En février 1977, à six mois de sa mort, Montlaur ne la craignait pas, celle-là, si proche de lui depuis si longtemps.
Publié le 15/05/2024 par Michael — Guerre
\ Le 19 novembre 1939
Ma chère Maman,
C’est mon portrait que je vous envoie aujourd’hui. Je ne sais ce que vous en penserez : pour ma part, je n’en suis pas mécontent. Et puis, c’est toujours mieux que rien, puisque je n’ai pas de photographie à vous donner. Évidemment, vous n’êtes pas habituée à mes moustaches et à ma coupe de cheveux un peu étrange : enfin, vous me reconnaîtrez peut-être.

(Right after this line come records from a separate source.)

Lemma NoDup_ids_eq b x y : NoDup (a_id <$> b) -> x ∈ b -> y ∈ b -> a_id x = a_id y -> x = y.
Proof.
  induction b as [|z b IH]; [by intros _ ?%elem_of_nil|]. intros [Hz Hnd]%NoDup_cons [->|Hx]%elem_of_cons [->|Hy]%elem_of_cons E; [done| | |by apply IH].
  - destruct Hz. rewrite E. by apply list_elem_of_fmap_2.
  - destruct Hz. rewrite <-E. by apply list_elem_of_fmap_2.
Qed.

(** The dependencies of the last task with the id. *)
Definition deps_of (ts : list Task) (id : string) : list string :=
  match last (filter (fun t => Swarm.ID t = id) ts) with Some t => default [] (DependsOn t) | None => [] end.

Lemma deps_of_task ts id t : NoDup (a_id <$> (abs <$> ts)) -> t ∈ abs <$> ts -> a_id t = id -> deps_of ts id = a_deps t.
Proof.
  intros Hnd Hin Hid. pose proof Hin as (x & -> & Hx)%list_elem_of_fmap. unfold deps_of.
  assert (x ∈ filter (fun t => Swarm.ID t = id) ts) as Hf by (by apply list_elem_of_filter).
  destruct (last (filter (fun t => Swarm.ID t = id) ts)) as [y|] eqn:El.
  - apply last_Some_elem_of, list_elem_of_filter in El as [Hy Hy'].
    assert (abs y = abs x) as E by (apply (NoDup_ids_eq _ _ _ Hnd); [by apply list_elem_of_fmap_2|done|]; cbn in *; congruence).
    by rewrite <-E.
  - apply last_None in El. rewrite El in Hf. by apply elem_of_nil in Hf.
Qed.

(** ** Each operation is a step *)

Definition perform (id : string) (a : act) : prog (option gerr) :=
  match a with
  | Claim agent => ClaimTask [] EqualFold team id agent
  | Complete handle agent evidence => CompleteTask [] EqualFold team id handle agent evidence
  | FailWith handle agent reason => FailTask [] EqualFold team id handle agent reason
  | BlockWith handle agent reason => BlockTask [] EqualFold team id handle agent reason
  end.

(** The texts of an act are UTF-8 and its evidence is JSON. *)
Definition sound (a : act) : bool :=
  match a with
  | Claim agent => utf8_valid agent
  | Complete _ _ ev => utf8_json (JObj (default [] ev)) && Format.any_ok (JObj (default [] ev))
  | FailWith _ _ reason | BlockWith _ _ reason => utf8_valid (TrimSpace reason)
  end.

Lemma wpi_ListTasks I b w : shows (tr w) b -> I (tr w) ->
  wpi e I (ListTasks [] team) (fun x w' => tr w' = tr w /\ (x.2 = None -> abs <$> x.1 = b)) w.
Proof.
  intros (Hp & d & Hc & Hd) HI. destruct team_paths as (_ & Ep & _). unfold ListTasks. rewrite Ep. cbv zeta. wbind.
  eapply wpi_mono; [apply wpi_os_ReadFile; [done|done|exact Hc|done]|].
  intros x w1 [Ht1 [->|(y & -> & Hy)]]; [|rewrite Hy; by wret]. destruct (tidy_list _ _ Hd) as (ts & -> & Hts). by wret.
Qed.

Lemma wpi_perform b id a w : NoDup (a_id <$> b) -> sound a = true -> shows (tr w) b ->
  wpi e (at_step b (id, a)) (perform id a) (fun o w' => stepped b (id, a) o (tr w')) w.
Proof.
  intros Hnd Ha Hb. destruct a as [agent|handle agent ev|handle agent reason|handle agent reason]; cbn [perform sound] in *.
  - unfold ClaimTask. apply wpi_locked; [done|]. intros w1 Hb1. wbind.
    eapply wpi_mono; [apply (wpi_ListTasks _ b); [done|by left]|]. intros [ts [x|]] w2 [Ht2 Hts]; [wret; cbn; by rewrite Ht2|].
    cbn in Hts. specialize (Hts eq_refl). fold (deps_of ts id). cbv zeta.
    destruct (allDepsCompleted _ _) eqn:Ed; cbn [negb]; [|wret; cbn; by rewrite Ht2].
    apply wpi_updateTaskRaw; [by rewrite Ht2|]. apply claim_allowed; [done|]. intros t Hin Hid. rewrite <-Hts in *.
    rewrite <-(deps_of_task ts id t) by done. apply Forall_forall. intros dep Hdep. apply completed_done.
    unfold allDepsCompleted in Ed. by apply (proj1 (forallb_elem _ _) Ed).
  - apply andb_true_iff in Ha as [Hu Hn]. apply wpi_locked; [done|]. intros w1 Hb1. apply wpi_updateTaskRaw; [done|].
    apply finish_allowed. intros t Hst Hm m now Hv. eexists. split; [by constructor|by apply complete_viewed].
  - apply wpi_locked; [done|]. intros w1 Hb1. apply wpi_updateTaskRaw; [done|].
    apply finish_allowed. intros t Hst Hm m now Hv. eexists. split; [by constructor|by apply fail_viewed].
  - apply wpi_locked; [done|]. intros w1 Hb1. apply wpi_updateTaskRaw; [done|].
    apply finish_allowed. intros t Hst Hm m now Hv. eexists. split; [by constructor|by apply block_viewed].
Qed.

End team.

(** Without I/O failures, an operation on a task succeeds exactly when the machine of the board
    has the step; and the board over many operations. *)

(** Runs the first part of a program. *)
Ltac rbind := first [rewrite run_bind | rewrite run_mbind].

Section live.
Context (e : env) (Hnf : healthy e) (EqualFold : string -> string -> bool) `{FloatsLaw}.

Lemma live_os_ReadFile p d w : p <> [] -> t_parent (tr w) p = None -> content (tr w) p = Some d ->
  exists w', run e (Ambient.os_ReadFile p) w = ((d, None), w') /\ tr w' = tr w.
Proof.
  intros Hp Hpar Hc. destruct (content_file _ _ _ Hc) as (i & Hi & Hd). unfold Ambient.os_ReadFile. live.
  unfold t_open, t_follow. rewrite (t_node_lookup _ _ _ Hp Hpar Hi). live. rewrite Hd. by eexists.
Qed.

Lemma live_write_new noun p d w : p <> [] -> t_parent (tr w) p = None -> dents (tr w) !! p = None ->
  exists w', run e (Ambient.write_new noun p d) w = (None, w') /\ tr w' = t_write (add_file (tr w) p) (fresh_ino (tr w)) d.
Proof.
  intros Hp Hpar Hn. unfold Ambient.write_new. live. unfold t_open_excl. destruct p as [|c p]; [done|].
  rewrite Hpar, Hn. live. by eexists.
Qed.

Lemma live_rename p q i w : p <> [] -> q <> [] -> t_parent (tr w) p = None -> dents (tr w) !! p = Some (NFile i) ->
  t_parent (tr w) q = None -> (forall j m, dents (tr w) !! q <> Some (NDir j m)) ->
  (run e (call (SRename p q)) w).1 = None.
Proof.
  intros Hp Hq Hpp Hip Hpq Hiq. live. unfold t_rename. rewrite (t_node_lookup _ _ _ Hp Hpp Hip).
  destruct (dents (tr w) !! q) as [n|] eqn:En.
  - rewrite (t_node_lookup _ _ _ Hq Hpq En). destruct n as [|j m| |]; [done|by destruct (Hiq j m)|done..].
  - rewrite (t_node_absent _ _ Hq Hpq En), Hpq. done.
Qed.

Lemma live_atomicWriteJSON p v d0 w : p <> [] -> t_parent (tr w) p = None -> content (tr w) p = Some d0 ->
  (forall now, t_parent (tr w) (tmp_path p now) = None /\ dents (tr w) !! tmp_path p now = None) ->
  (run e (atomicWriteJSON p v) w).1 = None.
Proof.
  intros Hp Hpar Hc Htmp. unfold atomicWriteJSON. rbind; rewrite run_sys. cbn [exec fst snd]. cbv zeta.
  set (now := e_clock e (tick w)). destruct (Htmp now) as [Hpt Hnt].
  assert (tmp_path p now <> []) as Htn by (unfold tmp_path; by destruct (Dir p)).
  set (d := MarshalIndent (print_any v) +:+ LF).
  destruct (live_write_new "temp file" (tmp_path p now) d (bump w) Htn Hpt Hnt) as (w1 & Hr & Ht1).
  rbind; rewrite Hr. cbn [fst snd].
  pose proof (t_write_fresh_evo (tr w) (tmp_path p now) d Hnt) as Hev. change (tr (bump w)) with (tr w) in Ht1. rewrite <-Ht1 in Hev.
  assert (content (tr w1) (tmp_path p now) = Some d) as Hct by (rewrite Ht1; apply t_write_fresh_content).
  destruct (content_file _ _ _ Hct) as (i & Hi & _).
  assert (content (tr w1) p = Some d0) as Hc1 by (eapply evo_content; [exact Hev|by apply tmp_path_ne|done]).
  assert ((run e (call (SRename (tmp_path p now) p)) w1).1 = None) as Hren.
  { eapply live_rename; [done|done|by eapply evo_parent|exact Hi|by eapply evo_parent|].
    apply content_file in Hc1 as (j & Hj & _). congruence. }
  rbind; rewrite Hren. done.
Qed.

(** ** The task with the id is changed *)

Lemma live_update_first id mutate ms1 m ms2 w :
  (forall x, x ∈ ms1 -> text_of x "id" <> id) -> text_of m "id" = id ->
  (forall w, exists m' w', run e (mutate m) w = (inl m', w') /\ tr w' = tr w) ->
  exists m' w', run e (update_first id mutate (JObj <$> (ms1 ++ m :: ms2))) w = (Some (inl (JObj <$> (ms1 ++ m' :: ms2))), w') /\ tr w' = tr w.
Proof.
  intros Hfirst Hid Hm. induction ms1 as [|x ms1 IH]; cbn [app fmap list_fmap update_first].
  - rewrite bool_decide_eq_true_2 by done. destruct (Hm w) as (m' & w' & Hr & Ht). exists m', w'.
    rbind; unfold raw in *; by rewrite Hr.
  - rewrite bool_decide_eq_false_2 by (apply Hfirst; by left).
    destruct IH as (m' & w' & Hr & Ht); [intros y ?; apply Hfirst; by right|]. exists m', w'. rbind; by rewrite Hr.
Qed.

Lemma live_claim_mutate agent m t w : viewed m t -> a_status t <> TaskStatusCompleted ->
  a_who t = "" \/ EqualFold (a_who t) agent = true ->
  exists m' w', run e (claim_mutate EqualFold agent m) w = (inl m', w') /\ tr w' = tr w.
Proof.
  intros Hv Hs Hw. destruct (viewed_text _ _ Hv) as (_ & Es & Ew). unfold claim_mutate. rewrite Es, Ew.
  rewrite bool_decide_eq_false_2 by done. assert (negb (bool_decide (a_who t = "")) && negb (EqualFold (a_who t) agent) = false) as ->.
  { destruct Hw as [->|Hw]; [done|]. rewrite Hw. apply andb_false_r. }
  unfold stamp_now. live. by eexists _, _.
Qed.

Lemma live_finish_mutate target handle agent change m t w : viewed m t -> target <> TaskStatusInProgress ->
  a_status t = TaskStatusInProgress -> mine EqualFold t handle agent ->
  exists m' w', run e (finish_mutate EqualFold target handle agent change m) w = (inl m', w') /\ tr w' = tr w.
Proof.
  intros Hv Ht Hs Hm. destruct (viewed_text _ _ Hv) as (_ & Es & Ew). unfold finish_mutate, requireInProgress, requireTaskAssignee.
  rewrite Es, Ew, Hs. rewrite bool_decide_eq_false_2, bool_decide_eq_true_2 by done.
  assert (bool_decide (a_who t = "") || isAssignedToMe EqualFold (a_who t) handle agent = true) as ->.
  { destruct Hm as [->|Hm]; [done|]. rewrite Hm. apply orb_true_r. }
  unfold stamp_now. live. by eexists _, _.
Qed.

(** ** The operations *)

Context (team : string) (Hteam : plain team = true).
Local Abbreviation tasks := (tasks_path team).
Local Abbreviation lock := [".claude"; "tasks"; lock_name team].

(** The directories are there, the lock file is a file or absent, and no temporary is left. *)
Definition ready (t : tree) : Prop :=
  dirs_upto t [".claude"; "tasks"; team] /\
  (dents t !! lock = None \/ exists i, dents t !! lock = Some (NFile i)) /\
  forall now, dents t !! tmp_path tasks now = None.

Lemma tmp_tasks now : tmp_path tasks now = [".claude"; "tasks"; team] ++ ["tasks.json.tmp." +:+ itoa now].
Proof. reflexivity. Qed.

Lemma tmp_plain now : plain ("tasks.json.tmp." +:+ itoa now) = true.
Proof. apply plain_spec. split_and!; try done. rewrite str_mem_app. by rewrite (numeral_no_char slash (itoa now)) by (done || apply itoa_numeral). Qed.

Lemma live_lock fn w : ready (tr w) ->
  exists w', (run e (withTasksLock [] team fn) w).1 = (run e fn w').1 /\
    (tr w' = tr w \/ dents (tr w) !! lock = None /\ tr w' = add_file (tr w) lock).
Proof.
  intros (Hd & Hl & _). destruct (team_paths team Hteam) as (_ & _ & El & Hpl).
  assert (dirs_upto (tr w) [".claude"; "tasks"]) as Hd2.
  { intros q Hq Hpre. apply Hd; [done|]. etrans; [exact Hpre|]. by exists [team]. }
  assert (lock <> []) as Hln by done. assert (t_parent (tr w) lock = None) as Hpar.
  { apply (dirs_upto_parent (tr w) [".claude"; "tasks"] (lock_name team) Hd2). by apply plain_escapes; repeat constructor. }
  unfold withTasksLock. unfold lock_name in El. rewrite El. fold (lock_name team). cbn [Dir removelast].
  rbind; rewrite live_mkdirall by done. cbn [fst snd].
  unfold WithExclusiveFileLock. rbind; rewrite run_sys. cbn [exec]. unfold upd. rewrite Hnf. unfold t_open_create.
  change (tr (bump w)) with (tr w). unfold t_open, t_follow.
  destruct Hl as [Hl|[i Hl]].
  - rewrite (t_node_absent _ _ Hln Hpar Hl). cbn [ior_map]. unfold t_open_excl. rewrite Hpar, Hl. cbn [fst snd].
    live. eexists. split; [reflexivity|]. by right.
  - rewrite (t_node_lookup _ _ _ Hln Hpar Hl). cbn. live. eexists. split; [reflexivity|]. by left.
Qed.

(** What is needed to change the file. *)
Definition writable (t : tree) : Prop := dirs_upto t [".claude"; "tasks"; team] /\ forall now, dents t !! tmp_path tasks now = None.

Lemma locked_writable t t' b : ready t -> shows team t b -> t' = t \/ dents t !! lock = None /\ t' = add_file t lock ->
  writable t' /\ shows team t' b.
Proof.
  intros (Hd & _ & Htmp) Hb [->|[Hn ->]]; [by split|]. pose proof (evo_add_file t lock Hn) as Hev. split; [split|].
  - by eapply dirs_upto_evo.
  - intros now. cbn. rewrite lookup_insert_ne by done. apply Htmp.
  - by eapply shows_evo.
Qed.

Je n’ai pas grand chose à vous raconter puisque, comme vous le voyez, je trouve le temps de dessiner. A part cela, dormir et manger sont mes principales occupations.
Voulez-vous m’envoyer, avec ce que je vous ai demandé avant-hier, deux paires de chaussettes de laine et un flacon de Boldine.
Je vous quitte à la hâte pour donner ma lettre au Vaguemestre, s’il n’est déjà parti.
Mille tendresses, ma chère Maman, je vous embrasse de tout cœur.
Guy
Cette lettre correspond au portrait de GdM présenté ici. Il écrit à sa mère pour lui dire qu’il n’a pas grand chose à lui dire puisqu’il n’y a pas grand chose à faire à part peut-être dessiner et sûrement dormir et manger. Juste lui demander deux paires de chaussettes de laine (novembre dans la Sarre) et un flacon de Boldine…
Inutile pour lui de s’étendre sur les deux derniers mois et demi qu’il vient de passer depuis la déclaration de guerre avec les allemands. En (première) ligne et au corps à corps (francs). Il ne sait pas encore qu’il en a encore pour 5 ans, il n’a que 21 ans. Vous souvenez-vous de vos plus belles années, entre 20 et 25 ans ?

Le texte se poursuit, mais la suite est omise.